Building Cow Paradise Inside Fukushima’s Nuclear Exclusion Zone
Thoughts and context on our new short film
After the Great East Japan Earthquake and nuclear accident in 2011, towns surrounding the Fukushima Daiichi Nuclear Power Plant became an evacuation zone. Pets were allowed to evacuate, but farmed animals weren’t.
Deemed unfit for consumption and economically worthless, cows were euthanized or abandoned in barns. Many of them starved to death drowning in a pool of their own waste.
For the past fifteen years, Satsuki Tani has been fighting to save the few who survived, sheltering them from government pressure to euthanize them, and building them a forever home called Momo Garden.
When I first heard of this place, I was skeptical. Momo Garden doesn’t call itself a sanctuary. Their website states that the cows are “working cows” whose “job” it is to maintain abandoned farmland by mowing down weeds. The cows also wear ear tags, a symbol of someone being reduced to something.
From an animal rights perspective, which unequivocally opposes using animals for human benefit, this place seemed morally questionable if not downright exploitative.
However, after hearing good things about it from trusted friends, I decided to check it out, and wow, my skepticism couldn’t have been more misplaced.
From the cows’ perspective (the most important perspective), this place might as well be cow paradise.
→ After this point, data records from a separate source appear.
(* ===== verification/SwiftKeys.v ===== *)
(** What SwiftPaxos remembers per key ([src/swift/key.go]) and how it compares
    dependencies ([Dep] in [src/swift/defs.go]).

    Slices are lists and Go maps [gmap]s; an index out of range is a panic, [None].
    [CommandId] is [SwiftWire.CommandId]. *)
From stdpp Require Import gmap list.
From S2P Require Import Prelude WireBase Wire State GobWire SwiftWire.

#[export] Instance CommandId_dec : EqDecision CommandId.
Proof. solve_decision. Defined.
#[export] Instance CommandId_countable : Countable CommandId :=
  inj_countable' (fun c => (ci_ClientId c, ci_SeqNum c)) (fun p => mkCommandId p.1 p.2) (fun c => match c with mkCommandId _ _ => eq_refl end).

(** * Keys *)

(** [keysOf]; the count of a scan is read from its value *)
Definition keysOf (cmd : Command) : option (list Key) :=
  if is_op cmd SCAN then
    if (length (cmd_V cmd) <? 8)%nat then None else
    let count := Uint64 (cmd_V cmd) 0 in
    if maxAlloc <? count * 8 then None
    else Some ((fun i => i64 (cmd_K cmd + i)) <$> seqZ 0 count)
  else Some [cmd_K cmd].

(** ** [fullKeyInfo]: the last command of every client, in a slice with an index *)

Record fullKeyInfo := mkFullKeyInfo {
  fk_clientLastWrite : list CommandId;
  fk_clientLastCmd : list CommandId;
  fk_lastWriteIndex : gmap Z nat;
  fk_lastCmdIndex : gmap Z nat }.
Definition newFullKeyInfo : fullKeyInfo := mkFullKeyInfo [] [] ∅ ∅.

(** one slice and its index *)
Definition slot_add (l : list CommandId) (index : gmap Z nat) (cmdId : CommandId) :
    option (list CommandId * gmap Z nat) :=
  match index !! ci_ClientId cmdId with
  | Some i => if (i <? length l)%nat then Some (<[i := cmdId]> l, index) else None
  | None => Some (l ++ [cmdId], <[ci_ClientId cmdId := length l]> index)
  end.
Definition slot_remove (l : list CommandId) (index : gmap Z nat) (cmdId : CommandId) :
    option (list CommandId * gmap Z nat) :=
  match index !! ci_ClientId cmdId with
  | Some i =>
      let lastIndex := (length l - 1)%nat in
      lastId ← l !! lastIndex;
      if (i <? length l)%nat
      then Some (take lastIndex (<[i := lastId]> l),
                 delete (ci_ClientId cmdId) (<[ci_ClientId lastId := i]> index))
      else None
  | None => Some (l, index)
  end.

Definition full_add (ki : fullKeyInfo) (cmd : Command) (cmdId : CommandId) : option fullKeyInfo :=
  '(cmds, ci) ← slot_add (fk_clientLastCmd ki) (fk_lastCmdIndex ki) cmdId;
  if is_op cmd PUT then
    '(writes, wi) ← slot_add (fk_clientLastWrite ki) (fk_lastWriteIndex ki) cmdId;
    Some (mkFullKeyInfo writes cmds wi ci)
  else Some (mkFullKeyInfo (fk_clientLastWrite ki) cmds (fk_lastWriteIndex ki) ci).
Definition full_remove (ki : fullKeyInfo) (cmd : Command) (cmdId : CommandId) : option fullKeyInfo :=
  '(cmds, ci) ← slot_remove (fk_clientLastCmd ki) (fk_lastCmdIndex ki) cmdId;
  if is_op cmd PUT then
    '(writes, wi) ← slot_remove (fk_clientLastWrite ki) (fk_lastWriteIndex ki) cmdId;
    Some (mkFullKeyInfo writes cmds wi ci)
  else Some (mkFullKeyInfo (fk_clientLastWrite ki) cmds (fk_lastWriteIndex ki) ci).
Definition full_getConflictCmds (ki : fullKeyInfo) (cmd : Command) : list CommandId :=
  if is_op cmd GET then fk_clientLastWrite ki else fk_clientLastCmd ki.

(** ** [lightKeyInfo]: the last command *)

Record lightKeyInfo := mkLightKeyInfo { lk_lastWrite : list CommandId; lk_lastCmd : list CommandId }.
Definition newLightKeyInfo : lightKeyInfo := mkLightKeyInfo [] [].
Definition light_add (ki : lightKeyInfo) (cmd : Command) (cmdId : CommandId) : lightKeyInfo :=
  mkLightKeyInfo (if is_op cmd PUT then [cmdId] else lk_lastWrite ki) [cmdId].
Definition drop_first (l : list CommandId) (cmdId : CommandId) : list CommandId :=
  match l with c :: _ => if decide (c = cmdId) then [] else l | [] => [] end.
Definition light_remove (ki : lightKeyInfo) (cmdId : CommandId) : lightKeyInfo :=
  mkLightKeyInfo (drop_first (lk_lastWrite ki) cmdId) (drop_first (lk_lastCmd ki) cmdId).
Definition light_getConflictCmds (ki : lightKeyInfo) (cmd : Command) : list CommandId :=
  if is_op cmd GET then lk_lastWrite ki else lk_lastCmd ki.

(** * Dependencies *)

Definition Dep : Type := list CommandId.
Definition dep_Contains (d : Dep) (cmdId : CommandId) : bool := existsb (fun c => bool_decide (c = cmdId)) d.
Definition NilDepOfCmdId (cmdId : CommandId) : Dep := [cmdId].
Definition IsNilDepOfCmdId (cmdId : CommandId) (dep : Dep) : bool :=
  match dep with [c] => bool_decide (c = cmdId) | _ => false end.

(** a command of one list: it cancels one of the other list that was seen before *)
Definition toggle (c : CommandId) (seen other : gset CommandId) : gset CommandId * gset CommandId :=
  if decide (c ∈ other) then (seen, other ∖ {[c]}) else ({[c]} ∪ seen, other).

(** a turn of the loop of [Equals] and [EqualsAndDiff] *)
Definition dep_turn (c1 c2 : option CommandId) (seen : gset CommandId * gset CommandId) :
    gset CommandId * gset CommandId :=
  let (seen1, seen2) := seen in
  let both_same := match c1, c2 with Some a, Some b => bool_decide (a = b) | _, _ => false end in
  if both_same then (seen1, seen2) else
  let (seen1, seen2) := match c1 with Some c => toggle c seen1 seen2 | None => (seen1, seen2) end in
  match c2 with Some c => let (s2, s1) := toggle c seen2 seen1 in (s1, s2) | None => (seen1, seen2) end.

Fixpoint dep_loop (d1 d2 : Dep) (seen : gset CommandId * gset CommandId) : gset CommandId * gset CommandId :=
  match d1, d2 with
  | [], [] => seen
  | a :: d1, [] => dep_loop d1 [] (dep_turn (Some a) None seen)
  | [], b :: d2 =>
      (fix right (d2 : Dep) seen :=
         match d2 with [] => seen | b :: d2 => right d2 (dep_turn None (Some b) seen) end) d2 (dep_turn None (Some b) seen)
  | a :: d1, b :: d2 => dep_loop d1 d2 (dep_turn (Some a) (Some b) seen)
  end.

Definition dep_Equals (d1 d2 : Dep) : bool :=
  if negb (Nat.eqb (length d1) (length d2)) then false else
  let (seen1, seen2) := dep_loop d1 d2 (∅, ∅) in
  Nat.eqb (size seen1) (size seen2) && Nat.eqb (size seen1) 0.
Definition EqualsAndDiff (d1 d2 : Dep) : bool * gset CommandId :=
  let (seen1, seen2) := dep_loop d1 d2 (∅, ∅) in
  (Nat.eqb (length d1) (length d2) && Nat.eqb (size seen1) (size seen2) && Nat.eqb (size seen1) 0, seen1).

(** * The full information is a map from clients to commands *)

Record slot_repr (l : list CommandId) (index : gmap Z nat) (last : gmap Z CommandId) : Prop := {
  sr_index : forall c i, index !! c = Some i <-> exists id, l !! i = Some id /\ ci_ClientId id = c;
  sr_last : forall c, last !! c = (i ← index !! c; l !! i) }.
They live lives of luxury: relaxing, hanging out, and eating all day (they get to just be cows!)
And Tani-san, their caretaker, is as radical as an animal rights advocate can be, and as dedicated as a caretaker can be. She’d give her life for the cows. She considers them her children.
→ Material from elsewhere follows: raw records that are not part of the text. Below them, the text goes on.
(* ===== verification/WireProps.v ===== *)
(** Properties of the wire format: what one process writes, another reads
    back; a cut-off message is an error; what is read is well formed. *)
From S2P Require Import Prelude WireBase Wire WireStream State.

(** * Messages *)

Lemma length_send_msgs ms : (length ms <= length (concat (send_msg <$> ms)))%nat.
Proof.
  induction ms as [|m ms IH]; cbn [fmap list_fmap concat length]; [lia|].
  rewrite length_app. unfold send_msg at 1, sendMsg. cbn [length]. lia.
Qed.

Lemma Post_map {A B} (f : A -> B) (p : reader A) P Q :
  Post p P -> (forall a, P a -> Q (f a)) -> Post (rd_map f p) Q.
Proof. intros Hp Hf. eapply Post_bind; [exact Hp|]. intros a Ha. apply Post_ret. auto. Qed.

Lemma read_body_post c : Post (read_body c) msg_wf.
Proof.
  unfold read_body.
  repeat (apply Post_if; intros _;
    [first [ apply (Post_map RSchdPrepareReply _ SchdPrepareReply_wf);
               [exact SchdPrepareReply_post|intros ? H; exact H]
           | apply (Post_map RSchdCommit _ SchdPrepareReply_wf);
               [exact SchdPrepareReply_post|intros ? H; exact H]
           | match goal with |- Post (rd_map (A:=?T) _ _) _ =>
               apply (Post_map _ _ (Wf (A:=T)));
                 [exact (codec_post (A:=T))|intros ? H; exact H] end ]|]).
  apply Post_fail.
Qed.

Definition sample_msgs : list replica_msg :=
  [RGapRequest (mkBusGapRequest 7 1 3);
   RBus (mkBusMessage 1 5 9 [mkRequestMessage 1 2 3 [x00]]);
   RSyncPrepare (mkBusSyncPrepare 1 7 true 99 0)].

Lemma sample_msgs_wf : Forall msg_wf sample_msgs.
Proof.
  unfold sample_msgs. rewrite !Forall_cons. repeat split; cbn; try word_lia; try done.
  rewrite Forall_singleton. repeat split; cbn; unfold W32, W64; lia.
Qed.

(** C27: a sequence of well-formed messages, each written by [sendMsg] as its
    code byte and its marshalled body, is read back by the listener's loop as
    exactly those messages in that order, and then the connection's end is
    reported as [EOF]. *)
Theorem stream_roundtrip ms :
  Forall msg_wf ms ->
  let bs := concat (send_msg <$> ms) in
  read_stream (S (length bs)) bs = (ms, EOF).
Proof.
  intros Hwf bs. subst bs. apply read_stream_reads; [done|]. pose proof (length_send_msgs ms). lia.
Qed.

Theorem stream_roundtrip_witness :
  read_stream (S (length (concat (send_msg <$> sample_msgs)))) (concat (send_msg <$> sample_msgs))
    = (sample_msgs, EOF).
Proof. exact (stream_roundtrip sample_msgs sample_msgs_wf). Defined.

(** C28: a message cut off anywhere before its last byte is never accepted: the
    decoder reports an error, so no handler sees a partial message. *)
Theorem truncated_message_rejected m pre suf :
  msg_wf m -> send_msg m = pre ++ suf -> suf <> [] -> exists e, read_msg pre = Err e.
Proof. intros Hm. eapply Reads_prefix_fails; [apply read_msg_ext|by apply msg_reads]. Qed.

Theorem truncated_message_rejected_witness :
  exists e, read_msg (take 10 (send_msg (RGapRequest (mkBusGapRequest 7 1 3)))) = Err e.
Proof.
  apply (truncated_message_rejected (RGapRequest (mkBusGapRequest 7 1 3)) _
           (drop 10 (send_msg (RGapRequest (mkBusGapRequest 7 1 3))))).
  - cbn. unfold BusGapRequest_wf. cbn. word_lia.
  - symmetry. apply take_drop.
  - vm_compute. discriminate.
Defined.

(** C29: every message the listener accepts, from any bytes whatsoever, is well
    formed: its numbers fit their widths, and its bitmaps, slot lists, schedules
    and state entries are within the decoders' limits. *)
Theorem decoded_message_wf bs m rest : read_msg bs = Ok m rest -> msg_wf m.
Proof.
  apply (Post_bind _ _ (fun _ => True)); [by intros|]. intros b _. apply read_body_post.
Qed.

Theorem decoded_message_wf_witness : msg_wf (RGapRequest (mkBusGapRequest 7 1 3)).
Proof.
  apply (decoded_message_wf (send_msg (RGapRequest (mkBusGapRequest 7 1 3)) ++ [x00]) _ [x00]).
  vm_compute. reflexivity.
Defined.

(** * Batches *)

(** the messages a batch stands for *)
Definition batch_msgs (b : scheduleBatch) : list replica_msg :=
  [RScheduleInstall (sb_snapshot b); RSchdPrepare (sb_prepare b)] ++
  (if sb_committed b then
     [RSchdCommit {| spr_ReplicaId := sp_ReplicaId (sb_prepare b);
                     spr_ViewId := sp_ViewId (sb_prepare b);
                     spr_StartTime := sp_StartTime (sb_prepare b);
                     spr_EndTime := sp_EndTime (sb_prepare b) |}]
   else []).

Lemma batch_bytes b :
  sendMsg MsgBusScheduleInstall (scheduleBatch_Marshal b) = concat (send_msg <$> batch_msgs b).
Proof.
  unfold scheduleBatch_Marshal, batch_msgs, sendMsg.
  destruct (sb_committed b); cbn [app fmap list_fmap concat]; unfold send_msg, sendMsg;
    cbn [msg_code msg_body]; rewrite ?app_nil_r; cbn [app]; by rewrite <- ?app_assoc.
Qed.

Lemma batch_msgs_wf b :
  BusScheduleInstall_wf (sb_snapshot b) -> SchdPrepare_wf (sb_prepare b) ->
  Forall msg_wf (batch_msgs b).
Proof.
  intros Hs Hp. unfold batch_msgs. apply Forall_app. rewrite !Forall_cons.
  split; [split; [exact Hs|]; split; [exact Hp|apply Forall_nil_2]|].
  destruct (sb_committed b); [|apply Forall_nil_2]. apply Forall_singleton.
  cbn. unfold SchdPrepare_wf, SchdPrepareReply_wf in *. cbn. tauto.
Qed.

(** A schedule batch, sent as one message announced by the snapshot's code,
    is read by the receiving replica as the snapshot, then the window being
    prepared, then its commit exactly when the sender had committed it. *)
Theorem schedule_batch_read b :
  BusScheduleInstall_wf (sb_snapshot b) -> SchdPrepare_wf (sb_prepare b) ->
  let bs := sendMsg MsgBusScheduleInstall (scheduleBatch_Marshal b) in
  read_stream (S (length bs)) bs = (batch_msgs b, EOF).
Proof.
  intros Hs Hp bs. subst bs. rewrite batch_bytes.
  pose proof (length_send_msgs (batch_msgs b)).
  apply read_stream_reads; [by apply batch_msgs_wf|lia].
Qed.

Definition sample_batch : scheduleBatch :=
  mkscheduleBatch (mkBusScheduleInstall 1 0 0 [mkBusSyncMessage 20 1 10 1])
    (mkSchdPrepare 0 1 [mkHsRequest 1 30 1] 20 40) true.

Theorem schedule_batch_read_witness :
  read_stream (S (length (sendMsg MsgBusScheduleInstall (scheduleBatch_Marshal sample_batch))))
    (sendMsg MsgBusScheduleInstall (scheduleBatch_Marshal sample_batch))
  = (batch_msgs sample_batch, EOF).
Proof.
  apply (schedule_batch_read sample_batch).
  - repeat split; cbn; try word_lia; [by vm_compute|].
    apply Forall_singleton. repeat split; cbn; unfold W64; lia.
  - repeat split; cbn; try word_lia; [by vm_compute|].
    apply Forall_singleton. repeat split; cbn; unfold W64; lia.
Defined.

(** A bus's requests, marshalled as the payload gap recovery and state
    transfer carry, are read back unchanged, and the payload does not depend on
    what follows it in the buffer. *)
Theorem requests_payload_roundtrip reqs extra :
  requests_wf reqs -> UnmarshalRequests (MarshalRequests reqs ++ extra) = Some reqs.
Proof. intros H. unfold UnmarshalRequests. by rewrite Reads_requests. Qed.

Theorem requests_payload_roundtrip_witness :
  UnmarshalRequests (MarshalRequests [mkRequestMessage 1 2 3 [x00]] ++ [x01]) =
    Some [mkRequestMessage 1 2 3 [x00]].
Proof.
  apply requests_payload_roundtrip. split; [by vm_compute|].
  apply Forall_singleton. repeat split; cbn; unfold W32, W64; lia.
Defined.

(** Commands of the replicated state machine survive [Command.Marshal] and
    [Command.Unmarshal], one after another, as long as their values are shorter
    than 64 KiB, the length the 16-bit prefix can express. *)
Theorem commands_roundtrip cs :
  Forall Command_wf cs ->
  read_n Command_Unmarshal (length cs) (concat (Command_Marshal <$> cs)) = Ok cs [].
Proof.
  intros H. rewrite <- (app_nil_r (concat _)). apply Reads_read_n.
  eapply Forall_impl; [exact H|]. apply Command_reads.
Qed.

Theorem commands_roundtrip_witness :
  read_n Command_Unmarshal 1 (concat (Command_Marshal <$> [mkCommand 1 (-5) [x01]])) =
    Ok [mkCommand 1 (-5) [x01]] [].
Proof.
  apply (commands_roundtrip [mkCommand 1 (-5) [x01]]). apply Forall_singleton.
  repeat split; cbn; unfold W64; lia.
Defined.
So, what’s with their ear tags and “jobs”?
For the ear tags, every cow in Japan is legally required to have one. After mad cow disease outbreaks in the early 2000s, the government implemented a cow traceability system where every cow is assigned a ten-digit identification number. You can find this number on their ear tag and on the package their flesh is eventually sold in.
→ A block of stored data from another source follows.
(* ===== verification/ConfigProps.v ===== *)
(** Properties of the configuration: what [ReadConfig] accepts, and the quorum
    and leader arithmetic the protocol builds on it. *)
From Stdlib Require Import String.
From S2P Require Import Prelude WireBase Wire Config State.

#[local] Open Scope string_scope.
#[local] Open Scope Z_scope.

Definition replicas (c : Config) : gset Z := list_to_set (seqZ 0 (cfg_N c)).

Lemma size_replicas c : config_ok c -> size (replicas c) = Z.to_nat (cfg_N c).
Proof.
  intros Hc. unfold replicas. rewrite size_list_to_set by apply NoDup_seqZ.
  by rewrite length_seqZ.
Qed.

Lemma ReadConfig_ok lines e c : ReadConfig lines e = inl c -> config_ok c.
Proof.
  unfold ReadConfig. cbv zeta.
  destruct (read_lines _ lines) as [c1|] eqn:E; [|done]. destruct e; [done|].
  apply finish_config_ok. eapply read_lines_ok; [|exact E].
  split; [|split]; cbn; [| |constructor]; (split; [lia|]; by vm_compute).
Qed.

Definition sample_lines : list string :=
  ["# three replicas"; "f 1"; "replica h0:7000"; " replica h1:7001 "; "replica h2:7002";
   "clients 4"; ""; "schedule-window-ms 250"].

Definition sample_config : Config :=
  mkConfig 3 1 4 250 ["h0:7000"; "h1:7001"; "h2:7002"].

Lemma sample_config_read : ReadConfig sample_lines false = inl sample_config.
Proof. by vm_compute. Qed.

(** A configuration that [ReadConfig] accepts has [2F+1] replicas, at most
    32 of them (replica sets are 32-bit masks), each with a port, a client count
    the schedule can hold, and a window short enough that four of them fit a
    signed 64-bit nanosecond clock. *)
Theorem ReadConfig_valid lines e c :
  ReadConfig lines e = inl c ->
  cfg_N c = 2 * cfg_F c + 1 /\ cfg_N c = Zlength (cfg_Replicas c) /\ 1 <= cfg_N c <= 32 /\
  (forall i, 0 <= i < cfg_N c -> is_Some (Port c (Z.to_nat i))) /\
  1 <= cfg_ExpectedClients c <= MaxScheduleLen /\
  0 < ScheduleWindow c /\ 4 * ScheduleWindow c <= MaxInt64.
Proof.
  intros H%ReadConfig_ok. pose proof (ScheduleWindow_range c H).
  destruct H as [HN HNF HF Hm Hc Hw Ha]. unfold maxReplicaCount in Hm.
  split; [lia|]. split; [lia|]. split; [lia|]. split; [|split; [lia|done]].
  intros i Hi. unfold Port. destruct (lookup_lt_is_Some_2 (cfg_Replicas c) (Z.to_nat i)) as [a E]; [lia|].
  rewrite E. by eexists.
Qed.

Theorem ReadConfig_valid_witness : 0 < ScheduleWindow sample_config.
Proof. apply (ReadConfig_valid sample_lines false sample_config sample_config_read). Defined.

Lemma quorum_meet lines e c (A B : gset Z) :
  ReadConfig lines e = inl c ->
  A ⊆ replicas c -> B ⊆ replicas c ->
  QuorumSize c <= Z.of_nat (size A) -> QuorumSize c <= Z.of_nat (size B) ->
  exists i, i ∈ A /\ i ∈ B.
Proof.
  intros H%ReadConfig_ok HA HB Ha Hb. pose proof (config_quorum c H) as [_ Hq].
  destruct (decide (A ∩ B = ∅)) as [E|E].
  - exfalso. assert (size (A ∪ B) <= Z.to_nat (cfg_N c))%nat.
    { rewrite <- (size_replicas c H). apply subseteq_size. set_solver. }
    rewrite size_union in H0 by set_solver. destruct H. lia.
  - apply set_choose_L in E as [i Hi]. exists i. set_solver.
Qed.

(** Under an accepted configuration any two sets of [QuorumSize] replicas
    share a replica, and the quorum is small enough to survive [F] failures. *)
Theorem quorums_intersect lines e c (A B : gset Z) :
  ReadConfig lines e = inl c ->
  A ⊆ replicas c -> B ⊆ replicas c ->
  QuorumSize c <= Z.of_nat (size A) -> QuorumSize c <= Z.of_nat (size B) ->
  QuorumSize c + cfg_F c = cfg_N c /\ exists i, i ∈ A /\ i ∈ B.
Proof.
  intros Hc HA HB Ha Hb. split; [|by apply (quorum_meet lines e c)].
  apply ReadConfig_ok in Hc. destruct Hc. unfold QuorumSize. lia.
Qed.

Theorem quorums_intersect_witness : exists i : Z, i ∈ ({[0; 1]} : gset Z) /\ i ∈ ({[1; 2]} : gset Z).
Proof.
  apply (quorums_intersect sample_lines false sample_config {[0; 1]} {[1; 2]} sample_config_read);
    first [ by vm_compute | apply (bool_decide_unpack _); by vm_compute ].
Defined.

(** The leader of every view is one of the replicas and, in any
    [N] consecutive views, every replica leads exactly one. *)
Theorem leader_rotation lines e c v i :
  ReadConfig lines e = inl c -> 0 <= i < cfg_N c ->
  exists v', v <= v' < v + cfg_N c /\ LeaderIndex c v' = i /\
    forall w, v <= w < v + cfg_N c -> LeaderIndex c w = i -> w = v'.
Proof.
  intros H%ReadConfig_ok Hi. unfold LeaderIndex. assert (0 < cfg_N c) as HN by lia.
  exists (v + (i - v) mod cfg_N c). pose proof (Z.mod_pos_bound (i - v) (cfg_N c) HN).
  assert ((v + (i - v) mod cfg_N c) mod cfg_N c = i) as E.
  { rewrite Zplus_mod_idemp_r. replace (v + (i - v)) with i by lia. by apply Z.mod_small. }
  split; [lia|]. split; [done|]. intros w Hw Hwi.
  assert ((w - v) mod cfg_N c = (i - v) mod cfg_N c) as E2.
  { rewrite <- Hwi. by rewrite Zminus_mod_idemp_l. }
  rewrite (Z.mod_small (w - v)) in E2 by lia. lia.
Qed.

Theorem leader_rotation_witness :
  exists v', 5 <= v' < 5 + 3 /\ LeaderIndex sample_config v' = 1 /\
    forall w, 5 <= w < 5 + 3 -> LeaderIndex sample_config w = 1 -> w = v'.
Proof.
  apply (leader_rotation sample_lines false sample_config 5 1 sample_config_read).
  cbn. lia.
Defined.

(** * Properties of the replicated state machine. *)

(** [Conflict] is sound for single-key commands: two that do not conflict
    give the same results in either order and leave stores that answer alike, so
    replicas may execute them in different orders. *)
Theorem nonconflicting_commute {TM : Treemap Value} {TL : TreemapLaws TM}
    (c d : Command) (st : tm_carrier TM) vc vd s1 s2 vc' vd' s1' s2' :
  single c -> single d -> Conflict c d = Some false ->
  Execute c st = Some (vc, s1) -> Execute d s1 = Some (vd, s2) ->
  Execute d st = Some (vd', s1') -> Execute c s1' = Some (vc', s2') ->
  vc = vc' /\ vd = vd' /\ store_equiv s2 s2'.
Proof. apply Execute_commute. Qed.

#[local] Instance store : Treemap Value := gmap_Treemap Value.
#[local] Instance store_laws : TreemapLaws store := gmap_TreemapLaws Value.

Theorem nonconflicting_commute_witness :
  exists s2 s2' : tm_carrier store, store_equiv s2 s2'.
Proof.
  pose (put := mkCommand 1 7 [x00]). pose (get := mkCommand 2 8 []).
  exists (tm_Put InitState 7 [x00]), (tm_Put InitState 7 [x00]).
  apply (nonconflicting_commute put get InitState NIL NIL (tm_Put InitState 7 [x00])
           (tm_Put InitState 7 [x00]) NIL NIL InitState (tm_Put InitState 7 [x00])); reflexivity.
Defined.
Yes, that means you can go to the store, pick up a “steak”, and look up exactly whose body part you’re holding. You can see what breed she was, where she was born, where she was exploited and where she was killed.

For their “jobs”, three things coincided when Tani-san was first trying to figure out how to save the cows.
First, cows whose barns broke down due to subsequent earthquakes were surviving outdoors off of wild, overgrown weeds, and they had gone from being emaciated to looking incredibly healthy.
Second, farmers repeatedly expressed their frustration to her about those same weeds, which made maintaining their farmland a nightmare. She recalls rice farmers telling her “if only there were cows here, they’d clean this right up!”
Third, she was facing increasing pressure from the local government to give up on the cows and have them euthanized.
And so, she put two and two together, and realized that assigning them this farmland maintenance “job” would provide the cows with a near infinite buffet of delicious food, actually help maintain farmland which otherwise would become unusable, and ease pressure from the government by pointing out: “look, these cows actually ARE useful to humans!” She’d be feeding three birds with one scone.
If it were up to Tani-san, none of this would be necessary. As far as she’s concerned, cows don’t need to justify their worth to anyone. However, given the world we live in, this is a brilliant compromise that enables these cows to live as happily and healthily as they would in a world class sanctuary. I mean really, these might be the healthiest looking cows I’ve ever seen.
In other words, the cows have jobs on paper to appease speciesist policy, but in practice spend their days just being cows.
Before visiting Momo Garden, I naively thought cows just ate grass. However, it turns out that when given the choice, they’ll actually eat a HUGE variety of plants. And if you watch them long enough, you’ll see that they each have their preferences and eating strategy. For example, some of them eat up all the leaves before moving onto the stems. Tani-san tells me they know to load up on the plants that are good for them and avoid those that are not.
In the film, there’s a minute and a half sequence where you just see the cows eat. I know it may look boring and repetitive on the surface, but if you haven’t, please take a couple minutes to really sit through it and connect with the animals. This is who cows are when they’re happy, safe and free.
Also, something that I think doesn’t come across is just how resilient, dedicated, and inspirational Tani-san is. She gave up everything to move to Fukushima. She relentlessly fought for the cows when she herself wouldn’t be taken seriously as a young woman (a deadly combo in Japan). She kept looking for solutions when there was no clear path to saving the cows and everyone else had given up. She took care of them through sickness and broken bones.
Momo Garden is a place ahead of its time. In a world that treats cows as commodities, it’s a rare place where cows get to be cows and live out their lives as they deserve.






Such a heart-warming story Ryuji 💚🙏🏻💚
That was a really sweet take. I'm so happy for the cows there, but I feel sad for the countless others (cows and other animals) who are reduced to commodities across Japan (and the world). I'd love to hear your opinions on what you feel are the best strategies to undo the social conditioning in a place like Japan where everyone is brought up to see animals as objects and not as sentient beings. I recently visited the slaughterhouse in Shinagawa and seeing the rampant mindset of objectifying animals was truly saddening.